Viviano cited for Key Club service

Richard Tedesco

New Hyde Park Memorial High School senior Nicholas Viviano was recently recognized by the Sewanhaka Central High School District for service as a distinguished lieutenant governor of the Key Club .

But his Key Club role was just one of many achievements in Viviano’s very active senior year.

As lieutenant governor of the high school counterpart of the Kiwanis, Viviano oversaw the 15 Key Clubs in Nassau County high schools and helped start new clubs at Westbury High School and in St. Dominic’s High School in Oyster Bay. 

In his final year at New Hyde Park Memorial, Viviano was also editor-in-chief of the yearbook, vice president of the Model U.N. Club, president of the high school orchestra (he plays violin), treasurer of Students Putting an End to Cancer and treasurer of the National Honor Society. He’s also a member of the Tri-M Honor Society and the World Language Society.

He also was a man in motion as a middle distance runner on the track team. 

Viviano admits he found his roster of activities a bit overwhelming at times.

“With all my leadership roles coming into senior year, I didn’t know how much I was taking on,” Viviano said. “Being in all these clubs gives me a chance to interact with people I wouldn’t otherwise interact with.”

Viviano said he didn’t always have the profile of an overachiever. 

Before playing volleyball team and running track in eighth grade, he said, he never got involved in any extracurricular activities

“Just being on a team and working with other people got me involved,” he said.

Viviano acknowledges that his decision to join the Key Club in his sophomore year was prompted more by romance than public service. 

“I had a crush on a girl in the Key Club,” he said.

But, he said, once he started attending Key Club events and became more involved in the activities his desire to help grew. 

He soon took on the role of publicity coordinator. And when faculty advisor Lisa Bocchino asked him if he’d be interested in the lieutenant governor job, he readily accepted it.

“He worked very hard. It’s a big responsibility and he’s involved is a lot of things,” Bocchino  said. “He stepped up. I’m very proud of him. He did a great job this year.”

Viviano acknowledges his achievement with the Key Club and said he has been well rewarded for his work.

“I’m certainly proud, but I’m more envious of what they’re going to do,” he said of the clubs he helped start. “To see how eager everybody was inspired me more than I could inspire them,. To give them the opportunity to help their schools and communities is an honor.”

His involvement in the yearbook grew out of the satisfaction he got out of doing interviews as a writer in his junior year.

“I love interviewing somebody and getting into every aspect of what they have to say,” Viviano said.

Viviano said he’s aware that some of his schoolmates think he’s involved in all the activities he’s joined in for the sake of compiling an impressive resume. But he insists that has nothing to do with it.

“I do it to make an impact,” he said, adding that he wanted to give the school a yearbook like nothing that had been produced before. “A line on a resume is nothing compared to the work you put into the position.”
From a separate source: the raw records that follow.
(* ===== verification/Queries.v ===== *)
(** * Queries: listing and counting jobs

    [_apply_filters], [list_jobs] and [count_jobs_by_status] of
    [app/services/job_service.py].  [between] is what other sessions commit between
    the count and the page of [list_jobs]. *)

From S2P Require Import Prelude.
From S2P Require Import Text.
From S2P Require Import Errors.
From S2P Require Import Model.
From S2P Require Import Postgres.
From S2P Require Import MemDB.
From S2P Require Import Session.
From S2P Require Import Schemas.

Local Open Scope Z_scope.

(** [_apply_filters] *)
Definition apply_filters (st : option JobStatus) (ty : option JobType) : list Cond :=
  match st with Some s => [λ r : Job, sql_eq (Some (status r)) (Some s)] | None => [] end ++
  match ty with
  | Some t => [λ r : Job, sql_eq (Some (job_type r)) (Some (jobtype_value t))]
  | None => []
  end.

(** [order_by(created_at.desc(), id.desc())]; PostgreSQL orders uuids by their
    bytes, that is by value. *)
Definition newest_first (a b : Job) : bool :=
  (created_at b <? created_at a) ||
  ((created_at a =? created_at b) && (job_id b <=? job_id a)).

Definition page_query (cs : list Cond) (limit offset : Z) : Query :=
  {| q_where := cs; q_order := newest_first; q_limit := Some (Z.to_nat limit);
     q_offset := Z.to_nat offset; q_skip_locked := false |}.

Section service.
Context {DB : Type} `{!Postgres DB}.

Definition execute_count (cs : list Cond) : M DB Z := λ s, (s, Ok (pg_count cs (working s))).

Definition list_jobs (between : DB → DB) (st : option JobStatus) (ty : option JobType)
    (limit offset : Z) : M DB (list Job * Z) :=
  let! total := execute_count (apply_filters st ty) in
  do! interfere between in
  let! rows := execute_select ∅ (page_query (apply_filters st ty) limit offset) in
  ret (rows, total).

(** The dict starts with a zero for every status, in declaration order; each
    group found overwrites its entry. *)
Definition count_jobs_by_status : M DB (list (JobStatus * Z)) := λ s,
  let groups := pg_count_by_status (working s) in
  let counts := (λ st, (st, 0)) <$> JobStatus_members in
  (s, Ok (foldl (λ acc g,
        (λ e, if decide (e.1 = g.1) then (e.1, g.2) else e) <$> acc) counts groups)).
End service.

(** ** The pages *)

#[export] Instance newest_first_total cs l o : Total (before (page_query cs l o)).
Proof.
  intros a b. unfold before. simpl. unfold newest_first.
  rewrite !orb_true_iff, !andb_true_iff, !Z.ltb_lt, !Z.eqb_eq, !Z.leb_le. lia.
Qed.
#[export] Instance newest_first_trans cs l o : Transitive (before (page_query cs l o)).
Proof.
  intros a b c. unfold before. simpl. unfold newest_first.
  rewrite !orb_true_iff, !andb_true_iff, !Z.ltb_lt, !Z.eqb_eq, !Z.leb_le. lia.
Qed.

(** The filters as the caller reads them. *)
Definition matches (st : option JobStatus) (ty : option JobType) (r : Job) : Prop :=
  (∀ s, st = Some s → status r = s) ∧ (∀ t, ty = Some t → job_type r = jobtype_value t).

Lemma holds_filters st ty r : holds (apply_filters st ty) r = true ↔ matches st ty r.
Proof.
  unfold apply_filters, matches.
  destruct st as [s|], ty as [t|]; autorewrite with sql; unfold sql_eq; simpl;
    rewrite ?andb_true_r, ?andb_true_iff, ?bool_decide_eq_true; naive_solver.
Qed.

(** Jobs that tie on [created_at] are told apart by id, so the order on a table's
    rows is total and antisymmetric. *)
Lemma newest_first_antisym a b :
  newest_first a b = true → newest_first b a = true → job_id a = job_id b.
Proof.
  unfold newest_first.
  rewrite !orb_true_iff, !andb_true_iff, !Z.ltb_lt, !Z.eqb_eq, !Z.leb_le. lia.
Qed.

Lemma sorted_by_newest_unique (l1 l2 : list Job) :
  NoDup (job_id <$> l1) → l1 ≡ₚ l2 →
  StronglySorted (λ a b, newest_first a b = true) l1 →
  StronglySorted (λ a b, newest_first a b = true) l2 → l1 = l2.
Proof.
  revert l2. induction l1 as [|a l1 IH]; intros l2 Hnd Hp H1 H2.
  { by apply Permutation_nil_l in Hp as ->. }
  destruct l2 as [|b l2]; [by apply symmetry, Permutation_nil_cons in Hp|].
  inversion H1 as [|? ? Hs1 Hf1]; inversion H2 as [|? ? Hs2 Hf2]; subst.
  rewrite Forall_forall in Hf1, Hf2. rewrite fmap_cons in Hnd.
  apply NoDup_cons in Hnd as [Hnin Hnd].
  assert (b ∈ a :: l1) as Hb by (rewrite Hp; by left).
  assert (a ∈ b :: l2) as Ha by (rewrite <-Hp; by left).
  assert (a = b) as ->.
  { apply elem_of_cons in Hb as [|Hb]; [done|]. apply elem_of_cons in Ha as [|Ha]; [done|].
    pose proof (newest_first_antisym _ _ (Hf1 _ Hb) (Hf2 _ Ha)) as Heq.
    destruct Hnin. rewrite Heq. by apply list_elem_of_fmap_2. }
  f_equal. apply IH; try done. by apply Permutation_cons_inv in Hp.
Qed.

Section properties.
Context {DB : Type} `{!Postgres DB, !PostgresLaws DB}.
Implicit Types db : DB.

(** The matching jobs, newest first: the list the pages are cut from. *)
Lemma listing_exists cs db :
  ∃ all : list Job,
    all ≡ₚ filter (λ r, holds cs r = true) (rows (jobs_table db)) ∧
    ∀ n k, pg_select ∅ (page_query cs n k) db = take (Z.to_nat n) (drop (Z.to_nat k) all).
Proof using PostgresLaws0.
  assert (∀ n k, ∃ all, all ≡ₚ filter (λ r, holds cs r = true) (rows (jobs_table db)) ∧
    StronglySorted (λ a b, newest_first a b = true) all ∧
    pg_select ∅ (page_query cs n k) db = take (Z.to_nat n) (drop (Z.to_nat k) all)) as H.
  { intros n k. destruct (pg_select_spec ∅ (page_query cs n k) db _ _) as (all & Hp & Hs & E).
    exists all. split; [|done]. rewrite Hp. apply reflexive_eq, list_filter_iff. intros r.
    unfold visible. simpl. by rewrite andb_true_r. }
  destruct (H 0 0) as (all & Hp & Hs & _). exists all. split; [done|]. intros n k.
  destruct (H n k) as (all' & Hp' & Hs' & ->).
  rewrite (sorted_by_newest_unique all all'); [done| | |done..]; [|by rewrite Hp, Hp'].
  rewrite Hp. eapply sublist_NoDup; [|apply (fmap_sublist job_id), sublist_filter].
  rewrite rows_ids. apply NoDup_fst_map_to_list.
Qed.

(** C34: Pagination: on a table nobody changes, every page reports the number of
    matching jobs, and the pages of any size put end to end are exactly the
    matching jobs, each once, newest first. *)
Theorem list_jobs_pages st ty n db (Hn : 1 ≤ n) :
  ∃ all : list Job,
    (∀ r, r ∈ all ↔ matches st ty r ∧ ∃ i, jobs_table db !! i = Some r) ∧
    NoDup (job_id <$> all) ∧
    StronglySorted (λ a b, newest_first a b = true) all ∧
    (∀ k, run_session (list_jobs (λ db, db) st ty n k) db =
            (db, Ok (take (Z.to_nat n) (drop (Z.to_nat k) all), Z.of_nat (length all)))) ∧
    (∀ pages, length all ≤ pages * Z.to_nat n →
       concat ((λ p, take (Z.to_nat n) (drop (p * Z.to_nat n) all)) <$> seq 0 pages) = all)%nat.
Proof using PostgresLaws0.
  destruct (listing_exists (apply_filters st ty) db) as (all & Hp & Hpage). exists all.
  split; [|split; [|split; [|split]]].
  - intros r. rewrite Hp, list_elem_of_filter, holds_filters, elem_of_rows. done.
  - rewrite Hp. eapply sublist_NoDup; [|apply (fmap_sublist job_id), sublist_filter].
    rewrite rows_ids. apply NoDup_fst_map_to_list.
  - destruct (pg_select_facts ∅ (page_query (apply_filters st ty) (Z.of_nat (length all)) 0) db _ _)
      as (_ & _ & Hs & _).
    rewrite Hpage in Hs. rewrite Nat2Z.id in Hs. simpl in Hs.
    rewrite drop_0, take_ge in Hs by done. exact Hs.
  - intros k. unfold run_session, list_jobs, bind, execute_count, interfere, execute_select, ret.
    simpl. rewrite Hpage, pg_count_spec. do 4 f_equal. by rewrite Hp.
  - intros pages. clear. set (m := Z.to_nat n).
    assert (∀ p, concat ((λ q, take m (drop (q * m) all)) <$> seq 0 p) = take (p * m) all) as H.
    { induction p as [|p IH]; [done|].
      rewrite seq_S, fmap_app, concat_app, IH. simpl. rewrite app_nil_r.
      rewrite take_take_drop. f_equal. lia. }
    intros Hle. rewrite H. by apply take_ge.
Qed.

(** Every status is counted, empty ones as zero, and the counts add up. *)
Lemma fold_counts (groups : list (JobStatus * Z)) (g : JobStatus → Z) :
  NoDup groups.*1 →
  foldl (λ acc p, (λ e, if decide (e.1 = p.1) then (e.1, p.2) else e) <$> acc)
    ((λ st, (st, g st)) <$> JobStatus_members) groups =
  (λ st, (st, default (g st) ((list_to_map groups : gmap JobStatus Z) !! st))) <$> JobStatus_members.
Proof using Type.
  revert g. induction groups as [|[s n] groups IH]; intros g Hnd; [done|].
  rewrite fmap_cons in Hnd. apply NoDup_cons in Hnd as [Hnin Hnd]. cbn [foldl].
  assert ((λ e : JobStatus * Z, if decide (e.1 = (s, n).1) then (e.1, (s, n).2) else e) <$>
            ((λ st, (st, g st)) <$> JobStatus_members) =
          (λ st, (st, if decide (st = s) then n else g st)) <$> JobStatus_members) as ->.
  { rewrite <-list_fmap_compose. apply list_fmap_ext. intros _ st _. simpl. by case_decide. }
  rewrite (IH (λ st, if decide (st = s) then n else g st)) by done.
  apply list_fmap_ext. intros _ st _. f_equal. simpl. rewrite lookup_insert.
  case_decide as H1; case_decide as H2; simplify_eq; try done.
  rewrite (not_elem_of_list_to_map_1 groups st); done.
Qed.

Lemma run_count_jobs db :
  ∃ counts, run_session count_jobs_by_status db = (db, Ok counts) ∧
    counts.*1 = JobStatus_members ∧
    (∀ s n, (s, n) ∈ counts →
       n = Z.of_nat (length (filter (λ r, status r = s) (rows (jobs_table db))))).
Proof using PostgresLaws0.
  set (nof := λ s, Z.of_nat (length (filter (λ r, status r = s) (rows (jobs_table db))))).
  destruct (pg_group_spec db) as [Hnd Hin].
  assert (run_session count_jobs_by_status db =
          (db, Ok ((λ s, (s, nof s)) <$> JobStatus_members))) as E.
  { unfold run_session, count_jobs_by_status. simpl working.
    rewrite (fold_counts _ (λ _, 0) Hnd). cbn [committed]. do 2 f_equal.
    apply list_fmap_ext. intros _ s _. f_equal.
    destruct ((list_to_map (pg_count_by_status db) : gmap JobStatus Z) !! s) as [n|] eqn:Hs; simpl.
    - apply elem_of_list_to_map_2 in Hs. by apply Hin in Hs as [_ ->].
    - destruct (decide (0 < nof s)) as [Hpos|]; [|unfold nof in *; lia].
      assert ((s, nof s) ∈ pg_count_by_status db) as H by by apply Hin.
      apply elem_of_list_to_map_1 in H; [|done]. congruence. }
  rewrite E. eexists. split; [done|]. split.
  - rewrite <-list_fmap_compose. apply list_fmap_id.
  - intros s n (s' & [= -> ->] & _)%list_elem_of_fmap. done.
Qed.

(** [count_jobs_by_status] reports every status once, the empty ones as zero, with
    the number of rows in it; nothing is loaded or changed. *)
Theorem count_jobs_by_status_counts db :
  ∃ counts, run_session count_jobs_by_status db = (db, Ok counts) ∧
    counts.*1 = JobStatus_members ∧
    (∀ s n, (s, n) ∈ counts →
       n = Z.of_nat (length (filter (λ r, status r = s) (rows (jobs_table db))))) ∧
    foldr Z.add 0 counts.*2 = Z.of_nat (size (jobs_table db)).
Proof using PostgresLaws0.
  destruct (run_count_jobs db) as (counts & E & Hm & Hn).
  exists counts. do 3 (split; [done|]).
  assert (counts = (λ s, (s, Z.of_nat (length (filter (λ r, status r = s)
            (rows (jobs_table db)))))) <$> JobStatus_members) as ->.
  { rewrite <-Hm, <-list_fmap_compose. clear E Hm. induction counts as [|[s n] counts IH]; [done|].
    rewrite fmap_cons. f_equal; [cbn; f_equal; apply Hn; by left|].
    apply IH. intros s' n' H. apply Hn. by right. }
  rewrite <-list_fmap_compose, <-length_map_to_list, <-(length_fmap snd).
  change ((map_to_list (jobs_table db)).*2) with (rows (jobs_table db)).
  clear. induction (rows (jobs_table db)) as [|r l IH]; [done|].
  rewrite length_cons, Nat2Z.inj_succ, <-IH. cbn [fmap list_fmap foldr compose snd].
  unfold JobStatus_members. cbn [fmap list_fmap foldr compose snd].
  rewrite !filter_cons. destruct (status r); repeat case_decide; try done;
    rewrite ?length_cons, ?Nat2Z.inj_succ; lia.
Qed.
End properties.

Lemma list_jobs_pages_witness :
  ∃ all : list Job,
    run_session (list_jobs (λ db, db) None (Some BATCH) 50 0) demo_db =
      (demo_db, Ok (take 50 all, Z.of_nat (length all))) ∧ demo_scheduled ∈ all.
Proof.
  destruct (list_jobs_pages None (Some BATCH) 50 demo_db ltac:(lia)) as (all & H1 & _ & _ & H2 & _).
  exists all. split; [exact (H2 0)|]. apply H1. split.
  - split; [done|]. intros t [= <-]. done.
  - exists 8. vm_compute. done.
Defined.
Viviano said his yearbook experience has given him an appreciation for meeting deadlines. Through attending the Key Club international convention in Phoenix last summer and several Model U.N. conferences around the country, he said he’s met people from around the world who have given him “different perspectives on how to approach issues.”

But more than anything else, he said, “It’s given me confidence. If I can do so many things, I can do anything if I set my mind to it,” he said.

Next year, Viviano will be setting his mind to a new set of challenges as a pre-med major with a minor in psychology at Northeastern University.